Außerdem steht bei Essstörungen immer die Frage im Raum, welche Funktion die Erkrankung hat: Was versuchen die Betroffenen zu regulieren? Zum einen geht es ihnen oft um Figur, Gewicht und Aussehen. Hinter der Störung können aber auch ganz andere Themen stecken, etwa familiäre Konflikte oder der Umgang mit überzogenen Anforderungen und hohem Leistungsanspruch. Wenn möglich beziehen wir das Umfeld mit ein, gerade wenn die Patientinnen jünger sind. Neben Ärzten, Psychologen und Pflegenden sind viele Fachtherapeuten zum Beispiel aus der Ernährungs-, Kunst- oder Bewegungstherapie involviert.

Wie gut lässt sich die Störung behandeln?

Auch hier verweist die Wissenschaft wieder auf die Bulimie, deren Therapieerfolge in Langzeitstudien belegt sind. Zum Vergleich: Studien haben gezeigt, dass 70 Prozent aller unbehandelten Betroffenen nach 20 Jahren keine Bulimie mehr hatten. Von denjenigen Erkrankten, die eine Therapie in Anspruch genommen haben, waren schon nach vier Monaten 20 bis 30 Prozent symptomfrei, und dieser Anteil steigt mit zunehmender Beobachtungsdauer: Nach über zehn Jahren hatten 70 Prozent der Behandelten keine Essstörung mehr. 15 Prozent zeigten immer noch ein auffälliges Essverhalten, aber nicht mehr so ausgeprägt, dass wir eine Essstörung diagnostizieren konnten. Die übrigen 15 Prozent haben eine andere Essstörung entwickelt. Dass Essstörungen sich im Verlauf wandeln – dass sich beispielsweise aus einer Bulimie eine Anorexie oder eine Binge-Eating-Störung entwickelt –, passiert häufig.

»Für Betroffene ist es wichtig zu wissen, dass ihre Essstörung einen Namen hat«

Ist es schwerer für Menschen mit einer Purging-Störung, Hilfe zu bekommen?

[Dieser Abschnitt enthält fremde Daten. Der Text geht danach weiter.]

(** [x = knot - m*PI/M_rd2] with [M_rd2 = M_r/2] *)
Definition subcell (M_r : Z) (knot : R) : R :=
  (knot - IZR (nearest M_r knot) * PI / (IZR M_r / 2))%R.

(** [E_1 = exp(-x*x/(4*tau))] *)
Definition E_1 (tau x : R) : R := exp (- x * x / (4 * tau))%R.

(** [E_2dummy = exp(x*PI/(M_r*tau))] *)
Definition E_2dummy (M_r : Z) (tau x : R) : R :=
  exp (x * PI / (IZR M_r * tau))%R.

(** The boundary tests and the wrapped index of one axis:
    [l = (m+l+M_rd2) >= 0; r = (m+l) < M_rd2;
     ind = m+l+(r-l)*M_r + M_rd2].
    [M_rd2] is the double [M_r/2]; the two comparisons and the final
    conversion to [int] (truncation) are written on the doubled integers,
    which is exact for every integer extent, even or odd. *)
Definition lower_test (M_r m l : Z) : Z := Z.b2z (0 <=? 2 * (m + l) + M_r).
Definition upper_test (M_r m l : Z) : Z := Z.b2z (2 * (m + l) <? M_r).
Definition wrapped (M_r m l : Z) : Z :=
  Z.quot (2 * (m + l + (upper_test M_r m l - lower_test M_r m l) * M_r) + M_r) 2.

(** ** The weight-sequence recurrences *)

(** [E_2[j] = dummy*E_2[j-1]] *)
Definition recur_fwd (dummy : R) (j : Z) (buf : list R) : option (list R) :=
  prev ← load buf (j - 1); store buf j (dummy * prev)%R.

(** [E_2[j] = E_2[j+1]*dummy_inv] *)
Definition recur_bwd (dummy_inv : R) (j : Z) (buf : list R) : option (list R) :=
  next ← load buf (j + 1); store buf j (next * dummy_inv)%R.

(** One iteration of a loop that updates the three scratch buffers in turn. *)
Definition on_E_2 (fx fy fz : Z → list R → option (list R))
    (j : Z) (s : state) : option state :=
  bx ← fx j (E_2x s); by_ ← fy j (E_2y s); bz ← fz j (E_2z s);
  Some (set_E_2 bx by_ bz s).

(** The two recurrence loops of one knot. *)
Definition fill_E_2 (M_sp : Z) (dx dy dz : R) (s : state) : option state :=
  s1 ← for_below M_sp (2 * M_sp)
         (on_E_2 (recur_fwd dx) (recur_fwd dy) (recur_fwd dz)) s;
  for_downto (M_sp - 2) 0
    (on_E_2 (recur_bwd (1 / dx)) (recur_bwd (1 / dy)) (recur_bwd (1 / dz))) s1.

(** The commented-out loop the recurrences replace:
    [for(j=0;j<TwoM_sp;j++) E_2[j] = pow(E_2dummy, j-M_sp+1)]. *)
Definition pow_fill (M_sp : Z) (dx dy dz : R) (s : state) : option state :=
  for_below 0 (2 * M_sp)
    (on_E_2 (λ j b, store b j (powerRZ dx (j - M_sp + 1)))
            (λ j b, store b j (powerRZ dy (j - M_sp + 1)))
            (λ j b, store b j (powerRZ dz (j - M_sp + 1)))) s.

(** ** The accumulation loops *)

Section Engine.
Context (a : mex_args).

#[local] Abbreviation p := (Scales a).
#[local] Abbreviation N2 := (M_rx p * M_ry p).

(** Body of the loop over [l1]. *)
Definition conv_x (i m1 yind zind : Z) (V1r : R) (l1 : Z) (s : state)
    : option state :=
  let xind := wrapped (M_rx p) m1 l1 in
  let ind := xind + M_rx p * yind + N2 * zind in
  e2 ← load (E_2x s) (M_sp p + l1 - 1);
  e3 ← load (E_3x a) (M_sp p + l1 - 1);
  let E_23x := (e2 * e3)%R in
  fr ← load (ftaur a) ind;
  accR ← load (outArrayR s) i;
  oR ← store (outArrayR s) i (accR + V1r * E_23x * fr)%R;
  fi ← load (ftaui a) ind;
  accI ← load (outArrayI s) i;
  oI ← store (outArrayI s) i (accI + V1r * E_23x * fi)%R;
  Some (set_out oR oI s).

(** Body of the loop over [l2]. *)
Definition conv_y (i m1 m2 zind : Z) (V2r : R) (l2 : Z) (s : state)
    : option state :=
  e2 ← load (E_2y s) (M_sp p + l2 - 1);
  e3 ← load (E_3y a) (M_sp p + l2 - 1);
  let E_23y := (e2 * e3)%R in
  let V1r := (V2r * E_23y)%R in
  let yind := wrapped (M_ry p) m2 l2 in
  for_upto (1 - M_sp p) (M_sp p) (conv_x i m1 yind zind V1r) s.

(** Body of the loop over [l3]. *)
Definition conv_z (i m1 m2 m3 : Z) (V0r : R) (l3 : Z) (s : state)
    : option state :=
  e2 ← load (E_2z s) (M_sp p + l3 - 1);
  e3 ← load (E_3z a) (M_sp p + l3 - 1);
  let E_23z := (e2 * e3)%R in
  let V2r := (V0r * E_23z)%R in
  let zind := wrapped (M_rz p) m3 l3 in
  for_upto (1 - M_sp p) (M_sp p) (conv_y i m1 m2 zind V2r) s.

(** Body of the loop over the knots. *)
Definition knot_body (i : Z) (s : state) : option state :=
  let twoM := 2 * M a in
  knotx ← load (knots a) i;
  knoty ← load (knots a) (i + M a);
  knotz ← load (knots a) (i + twoM);
  let m1 := nearest (M_rx p) knotx in
  let m2 := nearest (M_ry p) knoty in
  let m3 := nearest (M_rz p) knotz in
  let x := subcell (M_rx p) knotx in
  let E_1x := E_1 (taux p) x in
  let E_2xdummy := E_2dummy (M_rx p) (taux p) x in
  let y := subcell (M_ry p) knoty in
  let E_1y := E_1 (tauy p) y in
  let E_2ydummy := E_2dummy (M_ry p) (tauy p) y in
  let z := subcell (M_rz p) knotz in
  let E_1z := E_1 (tauz p) z in
  let E_2zdummy := E_2dummy (M_rz p) (tauz p) z in
  s1 ← fill_E_2 (M_sp p) E_2xdummy E_2ydummy E_2zdummy s;
  let E_1xyz := (E_1x * E_1y * E_1z)%R in
  let V0r := E_1xyz in
  for_upto (1 - M_sp p) (M_sp p) (conv_z i m1 m2 m3 V0r) s1.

Aus Sicht eines Klinikers kann ich sagen: Wenn jemand unter einem gestörten Essverhalten leidet und eine Behandlung wünscht, bekommt er oder sie auch Zugang zur Therapie. Aber Personen mit unbekannteren Essstörungen tauchen auch seltener in der Klinik auf – dazu zählt neben der Purging-Störung zum Beispiel das Night-Eating-Syndrom, bei dem Betroffene einen Großteil der Kalorien nachts zu sich nehmen. Ins Krankenhaus führen oft Symptome, die medizinischen Handlungsdruck erzeugen, sei es ein lebensbedrohlich niedriges Untergewicht oder körperliche Schäden durch wiederholtes Erbrechen. Bei der Purging-Störung wären zwar Elektrolytverluste denkbar, die zu gefährlichen Herzrhythmusstörungen führen können. Wir vermuten aber, dass die Purging-Störung häufig in der Heimlichkeit bleibt: Die Betroffenen sind per Definition weder extrem über- noch untergewichtig und fallen auch nicht durch übermäßige Essanfälle auf. Außerdem schämen sie sich meistens für ihr Purging-Verhalten. Dadurch nehmen ihre Angehörigen die Erkrankung nicht wahr, die Betroffenen fliegen unter dem Radar.

Wann begeben sich die Betroffenen selbst in Therapie?

Auf dem Weg sind zwei Aspekte wichtig: Man muss sich einen großen Leidensdruck eingestehen, der Veränderung braucht. Und man muss die Schamschwelle überwinden, sich öffnen und Hilfe suchen. Ich könnte mir vorstellen, dass das für Betroffene mit einer Purging-Störung sehr schwierig ist. Ich habe schon gestandene Frauen aus der Wirtschaft erlebt, die seit dem 15. Lebensjahr Bulimie haben und mit über 40 Jahren erstmals sagen: »Jetzt gehe ich es an, ich halte das nicht mehr aus.«

Was würde sich für Betroffene ändern, wenn die Purging-Störung als eigenständiges Krankheitsbild anerkannt würde?

Für Betroffene ist es wichtig zu wissen, dass ihre Essstörung einen Namen hat. Momentan trauen sie sich vielleicht weniger, nach Hilfe zu fragen, weil sie keine auffälligen Beschwerden wie massive Essanfälle haben. Mehr Bekanntheit und Bewusstsein könnten dafür sorgen, dass die Erkrankten merken: Das ist eine behandelbare Erkrankung, die auch andere Leute betrifft. Ich darf mir Hilfe suchen, auch wenn ich nicht stark unter- oder übergewichtig bin.